PHOENIX — It's hard being a giant spider.
You're not the most popular animal at the zoo. Most people don't want to pet you or, really, be anywhere near you.
But it's tarantula season, and that means those giant spiders are going to make themselves a lot more visible.
Josh Crabtree with the Phoenix Zoo knows more about tarantulas than most people.
"It's very natural behavior for tarantulas to just hang out," Crabtree said as he put a six-inch spider on a dead cactus.
He's not surprised people are seeing more tarantulas.
“One, you have urban sprawl, so the city is moving further and further out into their natural habitat," Crabtree said. “And two, it is the breeding season for these spiders.”
And the breeding season is what gets these normally solitary spiders out in herds.
"It is not uncommon to find very large migration of male tarantulas all at once," Crabtree said. "Anywhere from the hundreds to thousands of tarantulas.”
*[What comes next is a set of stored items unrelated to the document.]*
Lemma context_of_empty_row (r : QueryResult) (rest : list (list string)) :
  documents r = Some ([] :: rest) -> context_of r = Raised IndexError.
Proof.
  intros Hdocs. unfold context_of. rewrite Hdocs. reflexivity.
Qed.

(** The context is the first text of the first row, the empty string when
    [documents] is false, and an exception otherwise. *)
Lemma context_of_cases (r : QueryResult) :
  (exists d ds rest, documents r = Some ((d :: ds) :: rest)
                     /\ context_of r = Returned d)
  \/ (truthy (documents r) = false /\ context_of r = Returned "")
  \/ (exists rest, documents r = Some ([] :: rest)
                   /\ context_of r = Raised IndexError).
Proof.
  destruct (documents r) as [[|[|d ds] rest]|] eqn:Hdocs.
  - right; left. split; [reflexivity | apply context_of_falsy; now rewrite Hdocs].
  - right; right. exists rest. split; [reflexivity | now apply context_of_empty_row with rest].
  - left. exists d, ds, rest. split; [reflexivity | now apply context_of_first with ds rest].
  - right; left. split; [reflexivity | apply context_of_falsy; now rewrite Hdocs].
Qed.


Lemma string_app_assoc (a b c : string) : (a ++ b) ++ c = a ++ (b ++ c).
Proof.
  induction a as [|x a IH]; simpl; [reflexivity | now rewrite IH].
Qed.


(** ** Facts about the handlers *)

Ltac run_py :=
  repeat (progress
    (cbn [bind ret raise catch Monad_Py MonadExc_Py];
     unfold print, call_collection_query, call_collection_add,
            call_ollama_generate, call_uuid4, eval, log,
            Py_bind, Py_ret, Py_raise, Py_catch;
     cbn [store idgen llm trace fst snd])).

Lemma context_of_not_base (r : QueryResult) (b : PyException) :
  context_of r <> RaisedBase b.
Proof.
  destruct (context_of_cases r)
    as [(d & ds & rest & _ & Hc) | [(_ & Hc) | (rest & _ & Hc)]];
    rewrite Hc; discriminate.
Qed.

Section Handlers.

Context {Store IdGen Llm : Type}.
Variable env : Collaborators Store IdGen Llm.

Let W : Type := World Store IdGen Llm.

(** [query] when the vector store raises. *)
Lemma query_store_raises (q : string) (w : W) (e : PyException) :
  collection_query env [q] 1 (store w) = Raised e ->
  query env q w =
    (Raised e,
     mkWorld (store w) (idgen w) (llm w)
             (trace w ++ [Print ("Received query: " ++ q);
                          CollectionQuery [q] 1])%list).
Proof.
  intros Hq. unfold query. run_py. rewrite Hq.
  rewrite <- app_assoc. reflexivity.
Qed.

Lemma query_store_raises_base (q : string) (w : W) (b : PyException) :
  collection_query env [q] 1 (store w) = RaisedBase b ->
  query env q w =
    (RaisedBase b,
     mkWorld (store w) (idgen w) (llm w)
             (trace w ++ [Print ("Received query: " ++ q);
                          CollectionQuery [q] 1])%list).
Proof.
  intros Hq. unfold query. run_py. rewrite Hq.
  rewrite <- app_assoc. reflexivity.
Qed.
Lemma close_spec (s : Sys) :
  readyState (obj s) <> CLOSED -> xhr (obj s) = true ->
  exists w es,
    close behave s
    = (Normal tt,
       mkSys (set_readyState CLOSED (set_xhr false (obj s))) w
         (log s ++ Transport XhrAbort
                :: Dispatched CLOSED (ReadyStateEvent CLOSED) :: es))
    /\ Forall is_invocation es.
Proof.
  intros Hrs Hx. unfold close, bind, this, emit, update, ret. simpl.
  rewrite Hx. apply Z.eqb_neq in Hrs. rewrite Hrs. simpl.
  destruct (_setReadyState_spec CLOSED
              (mkSys (set_xhr false (obj s)) (world s)
                 (log s ++ [Transport XhrAbort])))
    as (w & es & -> & Hinv).
  exists w, es. simpl. by rewrite <- app_assoc.
Qed.

(** After [close], whichever way it went. *)
Lemma close_cases (s : Sys) :
  exists w es,
    close behave s = (Normal tt, mkSys (obj (snd (close behave s))) w (log s ++ es))
    /\ (readyState (obj s) = CLOSED \/ xhr (obj s) = false ->
        es = [] /\ obj (snd (close behave s)) = obj s)
    /\ (readyState (obj s) <> CLOSED -> xhr (obj s) = true ->
        obj (snd (close behave s)) = set_readyState CLOSED (set_xhr false (obj s))
        /\ exists es', es = Transport XhrAbort
                          :: Dispatched CLOSED (ReadyStateEvent CLOSED) :: es'
                       /\ Forall is_invocation es').
Proof.
  destruct (decide (readyState (obj s) = CLOSED)) as [Hc|Hc].
  - rewrite (close_noop s) by auto. exists (world s), []. simpl.
    rewrite app_nil_r. destruct s. split; [done|]. split; [done|].
    intros Hn. done.
  - destruct (xhr (obj s)) eqn:Hx.
    + destruct (close_spec s Hc Hx) as (w & es & -> & Hinv).
      exists w, (Transport XhrAbort :: Dispatched CLOSED (ReadyStateEvent CLOSED) :: es).
      simpl. split; [done|]. split.
      * intros [?|?]; done.
      * intros _ _. split; [done|]. by exists es.
    + rewrite (close_noop s) by auto. exists (world s), []. simpl.
      rewrite app_nil_r. destruct s. split; [done|]. split; [done|].
      intros _ Hn. done.
Qed.

Lemma dispatched_app es1 es2 :
  dispatched (es1 ++ es2) = dispatched es1 ++ dispatched es2.
Proof. apply omap_app. Qed.

Lemma dispatched_cons rs ev es :
  dispatched (Dispatched rs ev :: es) = ev :: dispatched es.
Proof. done. Qed.

Lemma dispatched_invocations es :
  Forall is_invocation es -> dispatched es = [].
Proof.
  induction 1 as [|e es He _ IH]; [done|].
  destruct e; simpl in *; done.
Qed.

Lemma _onStreamFailure_spec e (s : Sys) :
  exists w es1 es2,
    _onStreamFailure behave e s
    = (Normal tt,
       mkSys (obj (snd (_onStreamFailure behave e s))) w
         (log s ++ Dispatched (readyState (obj s)) (ErrorEvent (response e))
                :: es1 ++ es2))
    /\ Forall is_invocation es1
    /\ (readyState (obj s) = CLOSED \/ xhr (obj s) = false ->
        es2 = [] /\ obj (snd (_onStreamFailure behave e s)) = obj s)
    /\ (readyState (obj s) <> CLOSED -> xhr (obj s) = true ->
        obj (snd (_onStreamFailure behave e s))
        = set_readyState CLOSED (set_xhr false (obj s))
        /\ exists es', es2 = Transport XhrAbort
                           :: Dispatched CLOSED (ReadyStateEvent CLOSED) :: es'
                        /\ Forall is_invocation es').
Proof.
  unfold _onStreamFailure, bind.
  destruct (dispatchEvent_ok behave
              (set_data (JStr (response e)) (CustomEvent (str "error"))) s)
    as (b & w1 & es1 & -> & Hinv1).
  { by apply dispatchable_not_inherited. }
  set (s1 := mkSys (obj s) w1 _).
  destruct (close_cases s1) as (w & es2 & Hclose & Hno & Hyes).
  rewrite Hclose. simpl. exists w, es1, es2.
  rewrite <- app_assoc. simpl. done.
Qed.
(** Below 10^22 the rounding to 28 digits leaves the integer part alone: the
    digits it drops lie too far behind the point for a float times 10^6. *)
Lemma fix_trunc_exact M k :
  0 < M < 10 ^ 22 -> 0 < k ->
  decimal_trunc (fst (decimal_fix (M * 5 ^ k) (- k)))
                (snd (decimal_fix (M * 5 ^ k) (- k)))
  = M / 2 ^ k.
Proof.
  intros HM Hk.
  assert (P5 : 0 < 5 ^ k) by (apply Z.pow_pos_nonneg; lia).
  assert (P2 : 0 < 2 ^ k) by (apply Z.pow_pos_nonneg; lia).
  assert (P10 : 10 ^ k = 2 ^ k * 5 ^ k).
  { change 10 with (2 * 5). now rewrite Z.pow_mul_l. }
  assert (Hdiv : (M * 5 ^ k) / 10 ^ k = M / 2 ^ k).
  { rewrite P10. apply Z.div_mul_cancel_r; lia. }
  assert (Hc : 1 <= M * 5 ^ k) by nia.
  destruct (ndigits_spec (M * 5 ^ k) Hc) as (D1 & D2 & D3).
  unfold decimal_fix.
  set (c := M * 5 ^ k) in *. set (d := ndigits c) in *.
  destruct (d <=? 28) eqn:L; cbn [fst snd].
  - unfold decimal_trunc.
    replace (0 <=? - k) with false by (symmetry; apply Z.leb_gt; lia).
    now rewrite Z.opp_involutive.
  - apply Z.leb_gt in L.
    set (r := d - 28) in *.
    assert (Hr : 0 < r) by (unfold r; lia).
    assert (PT : 0 < 10 ^ r) by (apply Z.pow_pos_nonneg; lia).
    assert (E27 : 10 ^ (d - 1) = 10 ^ r * 10 ^ 27).
    { rewrite <- Z.pow_add_r by lia. f_equal. unfold r. lia. }
    rewrite E27 in D2.
    assert (HT : 10 ^ r * 10 ^ 5 < 5 ^ k).
    { assert (10 ^ r * 10 ^ 27 < 10 ^ 22 * 5 ^ k) by (unfold c in *; nia).
      change (10 ^ 27) with (10 ^ 5 * 10 ^ 22) in H.
      change (10 ^ 22) with 10000000000000000000000 in *.
      change (10 ^ 5) with 100000 in *. lia. }
    assert (Hrk : r < k).
    { destruct (Z.lt_ge_cases r k) as [|G]; [assumption|exfalso].
      pose proof (Z.pow_le_mono_r 10 k r ltac:(lia) G).
      pose proof (Z.pow_le_mono_l 5 10 k ltac:(lia)).
      change (10 ^ 5) with 100000 in HT. lia. }
    unfold decimal_trunc.
    replace (0 <=? - k + r) with false by (symmetry; apply Z.leb_gt; lia).
    replace (- (- k + r)) with (k - r) by lia.
    set (B := 10 ^ (k - r)).
    assert (PB : 0 < B) by (apply Z.pow_pos_nonneg; lia).
    assert (TB : 10 ^ r * B = 10 ^ k).
    { unfold B. rewrite <- Z.pow_add_r by lia. f_equal. lia. }
    assert (Hq : (c / 10 ^ r) / B = M / 2 ^ k).
    { rewrite Z.div_div by lia. now rewrite TB. }
    destruct (round_half_even_cases c r) as [->|[-> Hup]]; [exact Hq|].
    rewrite <- Hq.
    pose proof (Z.div_mod c (10 ^ r) ltac:(lia)) as Ec.
    pose proof (Z.mod_pos_bound c (10 ^ r) PT) as Bc.
    set (q := c / 10 ^ r) in *. set (rest := c mod 10 ^ r) in *.
    pose proof (Z.div_mod q B ltac:(lia)) as Eq.
    pose proof (Z.mod_pos_bound q B PB) as Bq.
    set (F := q / B) in *. set (s := q mod B) in *.
    destruct (Z.lt_ge_cases (s + 1) B) as [Hs|Hs].
    + symmetry. apply (Z.div_unique (q + 1) B F (s + 1)); lia.
    + exfalso. assert (Hs1 : s = B - 1) by lia.
      assert (Y : 5 ^ k * ((F + 1) * 2 ^ k - M) = 10 ^ r - rest).
      { replace (5 ^ k * ((F + 1) * 2 ^ k - M))
          with ((F + 1) * (2 ^ k * 5 ^ k) - M * 5 ^ k) by ring.
        rewrite <- P10, <- TB. fold c. rewrite Ec at 1.
        change (c / 10 ^ r) with q. rewrite Eq, Hs1.
        fold rest. ring. }
      set (Z0 := (F + 1) * 2 ^ k - M) in *.
      change (10 ^ 5) with 100000 in HT.
      clearbody Z0 rest. clear - Y Bc HT PT P5.
      assert (HZ : 0 < 5 ^ k * Z0 < 5 ^ k) by lia.
      destruct (Z.le_gt_cases Z0 0) as [N|N].
      * pose proof (Z.mul_nonneg_nonpos (5 ^ k) Z0 ltac:(lia) N). lia.
      * pose proof (Z.mul_le_mono_nonneg_l 1 Z0 (5 ^ k) ltac:(lia) ltac:(lia)).
        lia.
Qed.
Late summer and early fall are the tarantula mating season, so the males are on the move.
But don't worry, they're not after you.
“They all have fangs anywhere from a half-inch to an inch long so they can inject venom," Crabtree said. "But the venom is relatively harmless to humans unless you have an allergic reaction to it.”
Which most people don't, he said.
And, unlike in horror movies, they're not going to leap up from the ground and attack you. You have to get close, in which case the tarantula will probably give you a warning: it'll rear up and spread its legs out to make itself more threatening.
Crabtree said that tarantulas are an important part of the food chain, taking care of a lot of pests. And, he said, they generally leave people alone.